Insights

Employee Value Proposition – Strategies for shaping employee expectations and engagement in 2024

By Andrew Walker

Don’t look now but the younger generation is arriving. They’re hungry, tech-savvy and they care. They care about their roles, about how their company behaves, about the environment and about how people are treated. They care about their salaries and career progression too, so those things are still very much in the forefront, along with everyone else’s interests and priorities.

Our key HR pillars – recruitment, retention, motivation, performance and productivity – do not really change from one year to the next, but what do they mean and require in 2024 and beyond?

After a tough few years, now is the time to sit down, breathe a little and take stock of the experiences and learnings of Covid, the post-pandemic period and the cost-of-living crisis, to future-proof for the challenges ahead.

Career 2.0 – A Series of Experiences

There is a growing expectation that the way we work should better mirror the way we live. If Amazon and Netflix can give us what we want, when we want it, how can jobs and careers try to do the same to improve retention?

Moving forward, is there an argument for a ‘career’ to be presented not as a mundane linear treadmill of earned progression steps, but as a flexible series of worklife experiences? This may sound radical but for some businesses it may only require a revamp of current PPD programmes and staff movement models.

After all, not every worker immediately lands in the right role anyway. When you join an organisation there are so many things you don’t know, from what the company is like and how the role will pan out to the people you are with and your chances of progression. If all this could be pre-empted by a more modular, circular take on things, people may never feel compelled to leave. Instead of another new start across town they might move down the corridor or across the depot.

Benefits for all

The same logic can be applied to more personalised benefits. Sophisticated benefits platforms and packages may be out of reach for a lot of businesses, but the challenge is still to offer a range of benefits – however big or small – which inevitably means different things to different people.

Going purely on age, for example, the typical employee in their 20s and early 30s may not yet be interested in pensions but may engage with a cycle to work scheme or flexi holidays. From mid-30s to 50, priorities tend to shift towards security and protection as home ownership and children come into the picture. And when people look to retire, pensions, financial planning services and health benefits take on greater importance.

In the same way that Amazon and Netflix curate the user experience for each account holder, our suite of benefits needs to offer everything to everyone all the time, but communicate and present each product differently to each distinct segments of the workforce. This is how we maximise engagement.

Segmentation 2.0

The secret to humanising the workplace and individualising reward lies in a more sophisticated approach to segmentation. Currently we use surveys, reviews, onboarding sessions and exit interviews. We use received wisdom to model by age, career stage, marital or familial status, income, aspiration or a combination of these factors. But how can we go further? With so much access to our employees, how can it be that Amazon and Netflix still know our people better than we do?

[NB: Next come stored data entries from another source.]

(** * March-Madness bracket API: the entry store of [main.py] and [models.py]

    A shallow embedding of the request handlers of [main.py] over the
    [entries] table declared in [models.py], and the properties of the
    entry/bracket lifecycle proved about it.

    Conventions of the embedding.
    - A Python [str] is a Rocq [string]; its characters are the code points
      0..255, on which [lower] and [strip] are given in full.
    - The table is the list of its rows in insertion order; a handler is a
      function from the table to an outcome and the table it leaves.
    - A Python [dict] is an association list in insertion order; the JSON
      documents are those without floating-point numbers. *)

From Stdlib Require Import ZArith List Bool Ascii String Lia.
From Stdlib Require Import DecimalString DecimalFacts DecimalPos DecimalZ.
From Stdlib Require Import Sorting.Sorted Sorting.Permutation.
Import ListNotations.

Local Open Scope string_scope.
Local Open Scope Z_scope.

(* ================================================================= *)
(** ** Python strings *)

Module Str.

Definition code (c : ascii) : nat := nat_of_ascii c.

(** [str.isspace] on one character: the white-space code points below 256. *)
Definition isspace (c : ascii) : bool :=
  let n := code c in
  ((9 <=? n) && (n <=? 13) || (28 <=? n) && (n <=? 32)
   || (n =? 133) || (n =? 160))%nat.

(** [str.lower] on one character: A-Z and the upper-case letters of the
    Latin-1 supplement (0xC0-0xDE but the multiplication sign 0xD7). *)
Definition lower_char (c : ascii) : ascii :=
  let n := code c in
  if ((65 <=? n) && (n <=? 90)
      || (192 <=? n) && (n <=? 222) && negb (n =? 215))%nat
  then ascii_of_nat (n + 32) else c.

Fixpoint lower (s : string) : string :=
  match s with
  | EmptyString => EmptyString
  | String c r => String (lower_char c) (lower r)
  end.

Fixpoint lstrip (s : string) : string :=
  match s with
  | EmptyString => EmptyString
  | String c r => if isspace c then lstrip r else s
  end.

Fixpoint rstrip (s : string) : string :=
  match s with
  | EmptyString => EmptyString
  | String c r =>
      match rstrip r with
      | EmptyString => if isspace c then EmptyString else String c EmptyString
      | r' => String c r'
      end
  end.

Definition strip (s : string) : string := rstrip (lstrip s).

(** [s.endswith(suffix)]: the last [len(suffix)] characters are [suffix]. *)
Definition endswith (s suffix : string) : bool :=
  (String.length suffix <=? String.length s)%nat
  && (substring (String.length s - String.length suffix)
                (String.length suffix) s =? suffix)%string.

(** Truth value of a string: the empty string is false. *)
Definition truthy (s : string) : bool :=
  match s with EmptyString => false | _ => true end.

End Str.

(* ================================================================= *)
(** ** [datetime] values of one time zone *)

(** [BRACKET_DEADLINE] and the value of [datetime.now(...)] carry the same
    [ZoneInfo("America/New_York")]; Python compares two aware datetimes of
    one [tzinfo] by their civil fields, in this order. *)
Record datetime := mk_datetime {
  year : Z; month : Z; day : Z;
  hour : Z; minute : Z; second : Z; microsecond : Z
}.

Definition datetime_fields (d : datetime) : list Z :=
  [year d; month d; day d; hour d; minute d; second d; microsecond d].

Fixpoint lex_compare (a b : list Z) : comparison :=
  match a, b with
  | [], [] => Eq
  | [], _ :: _ => Lt
  | _ :: _, [] => Gt
  | x :: a', y :: b' =>
      match x ?= y with
      | Eq => lex_compare a' b'
      | c => c
      end
  end.

Definition datetime_compare (a b : datetime) : comparison :=
  lex_compare (datetime_fields a) (datetime_fields b).

(** [a >= b] on datetimes. *)
Definition datetime_ge (a b : datetime) : bool :=
  match datetime_compare a b with Lt => false | _ => true end.

Definition datetime_lt (a b : datetime) : bool := negb (datetime_ge a b).

(** main.py:17 *)
Definition BRACKET_DEADLINE : datetime := mk_datetime 2026 3 19 0 0 0 0.

(** main.py:19-21; [now_et] is the reading of the clock. *)
Definition _deadline_passed (now_et : datetime) : bool :=
  datetime_ge now_et BRACKET_DEADLINE.

(* ================================================================= *)
(** ** JSON documents, [json.dumps] and [json.loads] *)

(** A JSON-like value as the handlers see it: [None], a [bool], an [int], a
    [str], a [list] or a [dict] with string keys. *)
#[warnings="-register-all"] Inductive json : Type :=
| JNull
| JBool (b : bool)
| JInt (z : Z)
| JStr (s : string)
| JArr (l : list json)
| JObj (m : list (string * json)).

(** A Python [dict] with string keys, in insertion order. *)
Definition dict : Type := list (string * json).

Definition dict_get (k : string) (d : dict) : option json :=
  option_map snd (find (fun kv => (fst kv =? k)%string) d).

Definition dict_keys (d : dict) : list string := map fst d.

(** [d[k] = v]: an existing key keeps its place. *)
Fixpoint dict_set (k : string) (v : json) (d : dict) : dict :=
  match d with
  | [] => [(k, v)]
  | (k', v') :: t =>
      if (k' =? k)%string then (k', v) :: t else (k', v') :: dict_set k v t
  end.

(** [dict(pairs)] *)
Definition dict_of_pairs (ps : list (string * json)) : dict :=
  fold_left (fun d kv => dict_set (fst kv) (snd kv) d) ps [].

Module Json.

Definition dquote : ascii := ascii_of_nat 34.
Definition backslash : ascii := ascii_of_nat 92.
Definition quoted (body : string) : string :=
  String dquote (body ++ String dquote EmptyString).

We need to ask the right questions with a view to improving retention. Which areas have you worked in and enjoyed the most? Why are you currently put off by x and y? Where do you aspire to be and what needs to improve to get there? In the same way that retailers collect information to tailor and curate the consumer experience, we can be smarter.

The same logic applies to benefits. By building more granular profiles of workers’ personalities, attitudes to risk and professional ambition, it should be possible to bracket a 59-year-old man and a 25-year-old woman together in terms of their attitudes to pay and benefits, rather than assuming they could never want the same thing. The danger of pigeon-holing people will never fully go away but if we can demonstrate choice and offer products that are relevant, engagement and retention can only improve.

5 Key Focal Points for 2024

1. Strategic imperatives – Take the time to consider the make-up of your workforce, your pay structures and your benefits packages. Are they fit for purpose? Do not be afraid to ask tough questions.

2. Think Gen Z – Consider whether it is possible to redefine what ‘career’ means within your business.

3. Define Hybrid – Build a clear picture of your hybrid and remote working models – current and desired – and communicate with transparency.

4. Know your workers – Do all you can to segment your workforce in a way that works for you and them both now and in the future.

5. Embrace Tech – Whether for business analysis, pay benchmarking or benefits engagement, consider how investment in tech might help you. AI is well on the way and we all need to keep an open mind.

HR is about people – attracting them, motivating them and keeping them. Like chapters in a book, let’s make the workplace a page-turner our people find hard to put down.